<<<<
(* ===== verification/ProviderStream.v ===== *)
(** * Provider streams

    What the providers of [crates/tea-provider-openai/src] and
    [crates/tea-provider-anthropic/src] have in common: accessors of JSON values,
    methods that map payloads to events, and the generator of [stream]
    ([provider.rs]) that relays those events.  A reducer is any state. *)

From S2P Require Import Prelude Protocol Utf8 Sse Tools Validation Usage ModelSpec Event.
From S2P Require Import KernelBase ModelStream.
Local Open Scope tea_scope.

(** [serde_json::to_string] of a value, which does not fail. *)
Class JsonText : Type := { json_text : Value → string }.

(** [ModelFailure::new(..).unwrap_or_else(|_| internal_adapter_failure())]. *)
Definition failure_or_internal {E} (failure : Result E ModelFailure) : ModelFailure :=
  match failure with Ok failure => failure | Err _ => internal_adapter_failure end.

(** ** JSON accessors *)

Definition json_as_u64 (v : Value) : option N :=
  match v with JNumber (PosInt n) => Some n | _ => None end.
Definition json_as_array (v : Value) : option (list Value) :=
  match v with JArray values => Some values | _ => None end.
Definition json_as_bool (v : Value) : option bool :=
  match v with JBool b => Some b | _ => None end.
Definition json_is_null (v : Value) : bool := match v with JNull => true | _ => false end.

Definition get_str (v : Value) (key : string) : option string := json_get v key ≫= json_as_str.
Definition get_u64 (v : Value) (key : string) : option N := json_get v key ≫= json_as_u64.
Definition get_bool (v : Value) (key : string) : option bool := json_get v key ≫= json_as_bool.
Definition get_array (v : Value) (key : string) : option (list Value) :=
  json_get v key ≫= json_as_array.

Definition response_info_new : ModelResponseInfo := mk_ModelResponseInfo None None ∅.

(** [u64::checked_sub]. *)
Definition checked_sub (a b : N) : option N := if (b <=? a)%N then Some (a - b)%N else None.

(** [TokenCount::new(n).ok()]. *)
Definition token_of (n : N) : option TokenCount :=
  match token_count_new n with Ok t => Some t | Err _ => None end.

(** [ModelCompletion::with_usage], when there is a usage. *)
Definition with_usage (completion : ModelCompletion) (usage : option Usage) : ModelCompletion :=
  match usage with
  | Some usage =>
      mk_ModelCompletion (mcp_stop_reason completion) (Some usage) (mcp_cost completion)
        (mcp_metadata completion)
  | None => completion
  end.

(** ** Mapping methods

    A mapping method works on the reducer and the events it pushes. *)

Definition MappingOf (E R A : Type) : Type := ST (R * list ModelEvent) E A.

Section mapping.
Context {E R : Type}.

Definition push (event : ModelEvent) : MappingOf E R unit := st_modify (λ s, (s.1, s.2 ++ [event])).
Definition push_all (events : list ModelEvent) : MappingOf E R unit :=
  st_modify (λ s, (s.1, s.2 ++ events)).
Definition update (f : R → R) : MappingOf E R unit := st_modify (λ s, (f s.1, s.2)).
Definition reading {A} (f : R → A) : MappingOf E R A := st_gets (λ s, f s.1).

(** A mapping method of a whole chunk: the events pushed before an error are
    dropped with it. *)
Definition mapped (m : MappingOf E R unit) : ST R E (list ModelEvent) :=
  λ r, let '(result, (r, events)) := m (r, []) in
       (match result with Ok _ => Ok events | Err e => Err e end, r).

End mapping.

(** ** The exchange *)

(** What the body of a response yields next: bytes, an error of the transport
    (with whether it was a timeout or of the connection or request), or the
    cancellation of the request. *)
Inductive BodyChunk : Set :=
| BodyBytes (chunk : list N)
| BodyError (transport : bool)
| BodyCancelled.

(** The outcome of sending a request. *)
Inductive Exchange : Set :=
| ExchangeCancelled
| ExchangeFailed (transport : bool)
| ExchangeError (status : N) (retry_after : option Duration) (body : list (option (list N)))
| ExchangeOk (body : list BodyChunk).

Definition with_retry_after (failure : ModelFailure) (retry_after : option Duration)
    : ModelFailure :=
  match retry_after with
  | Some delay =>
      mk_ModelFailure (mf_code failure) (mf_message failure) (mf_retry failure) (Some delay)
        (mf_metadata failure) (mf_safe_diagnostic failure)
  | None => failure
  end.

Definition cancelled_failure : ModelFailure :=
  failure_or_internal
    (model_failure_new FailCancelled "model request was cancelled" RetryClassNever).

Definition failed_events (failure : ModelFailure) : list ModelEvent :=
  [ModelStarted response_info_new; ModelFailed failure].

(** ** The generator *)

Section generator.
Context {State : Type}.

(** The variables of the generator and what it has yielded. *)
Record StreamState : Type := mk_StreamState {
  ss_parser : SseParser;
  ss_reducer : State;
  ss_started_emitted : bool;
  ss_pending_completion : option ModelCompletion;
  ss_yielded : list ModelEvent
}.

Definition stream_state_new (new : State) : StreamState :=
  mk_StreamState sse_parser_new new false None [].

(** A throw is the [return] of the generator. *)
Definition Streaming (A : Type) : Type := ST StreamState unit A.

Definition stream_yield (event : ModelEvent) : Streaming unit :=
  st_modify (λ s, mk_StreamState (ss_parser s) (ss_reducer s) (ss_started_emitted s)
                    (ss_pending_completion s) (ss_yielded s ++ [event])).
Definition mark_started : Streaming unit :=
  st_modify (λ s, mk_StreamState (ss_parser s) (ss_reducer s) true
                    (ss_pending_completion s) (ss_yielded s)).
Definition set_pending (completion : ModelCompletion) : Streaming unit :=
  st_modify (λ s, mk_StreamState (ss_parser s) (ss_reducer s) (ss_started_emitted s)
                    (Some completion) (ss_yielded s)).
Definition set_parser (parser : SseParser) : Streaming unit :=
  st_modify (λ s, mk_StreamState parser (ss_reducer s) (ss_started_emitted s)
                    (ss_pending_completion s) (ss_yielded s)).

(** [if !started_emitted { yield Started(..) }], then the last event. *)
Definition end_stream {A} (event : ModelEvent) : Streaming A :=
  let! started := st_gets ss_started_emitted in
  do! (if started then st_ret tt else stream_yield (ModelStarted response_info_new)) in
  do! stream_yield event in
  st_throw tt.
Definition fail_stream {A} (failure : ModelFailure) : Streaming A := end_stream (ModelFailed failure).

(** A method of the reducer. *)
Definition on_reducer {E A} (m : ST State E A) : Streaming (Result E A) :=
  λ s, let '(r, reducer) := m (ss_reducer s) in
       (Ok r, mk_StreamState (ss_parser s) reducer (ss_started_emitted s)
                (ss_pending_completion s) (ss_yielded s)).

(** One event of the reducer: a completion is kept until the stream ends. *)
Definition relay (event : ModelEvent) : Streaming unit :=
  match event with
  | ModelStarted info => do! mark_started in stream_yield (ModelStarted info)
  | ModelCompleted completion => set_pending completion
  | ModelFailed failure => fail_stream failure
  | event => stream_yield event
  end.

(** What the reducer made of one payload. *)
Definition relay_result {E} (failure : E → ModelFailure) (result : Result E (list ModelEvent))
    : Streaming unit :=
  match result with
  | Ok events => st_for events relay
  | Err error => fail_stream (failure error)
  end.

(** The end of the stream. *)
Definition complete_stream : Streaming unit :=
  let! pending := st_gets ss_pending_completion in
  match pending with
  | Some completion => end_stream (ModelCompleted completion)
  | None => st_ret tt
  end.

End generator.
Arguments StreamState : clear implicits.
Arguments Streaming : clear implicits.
>>>>
Copy word for word the stretch of entries above from the line that has "A mapping method works" through the line that has "Definition failed_events (failure", both ends included, and nothing outside it.

    A mapping method works on the reducer and the events it pushes. *)

Definition MappingOf (E R A : Type) : Type := ST (R * list ModelEvent) E A.

Section mapping.
Context {E R : Type}.

Definition push (event : ModelEvent) : MappingOf E R unit := st_modify (λ s, (s.1, s.2 ++ [event])).
Definition push_all (events : list ModelEvent) : MappingOf E R unit :=
  st_modify (λ s, (s.1, s.2 ++ events)).
Definition update (f : R → R) : MappingOf E R unit := st_modify (λ s, (f s.1, s.2)).
Definition reading {A} (f : R → A) : MappingOf E R A := st_gets (λ s, f s.1).

(** A mapping method of a whole chunk: the events pushed before an error are
    dropped with it. *)
Definition mapped (m : MappingOf E R unit) : ST R E (list ModelEvent) :=
  λ r, let '(result, (r, events)) := m (r, []) in
       (match result with Ok _ => Ok events | Err e => Err e end, r).

End mapping.

(** ** The exchange *)

(** What the body of a response yields next: bytes, an error of the transport
    (with whether it was a timeout or of the connection or request), or the
    cancellation of the request. *)
Inductive BodyChunk : Set :=
| BodyBytes (chunk : list N)
| BodyError (transport : bool)
| BodyCancelled.

(** The outcome of sending a request. *)
Inductive Exchange : Set :=
| ExchangeCancelled
| ExchangeFailed (transport : bool)
| ExchangeError (status : N) (retry_after : option Duration) (body : list (option (list N)))
| ExchangeOk (body : list BodyChunk).

Definition with_retry_after (failure : ModelFailure) (retry_after : option Duration)
    : ModelFailure :=
  match retry_after with
  | Some delay =>
      mk_ModelFailure (mf_code failure) (mf_message failure) (mf_retry failure) (Some delay)
        (mf_metadata failure) (mf_safe_diagnostic failure)
  | None => failure
  end.

Definition cancelled_failure : ModelFailure :=
  failure_or_internal
    (model_failure_new FailCancelled "model request was cancelled" RetryClassNever).

Definition failed_events (failure : ModelFailure) : list ModelEvent :=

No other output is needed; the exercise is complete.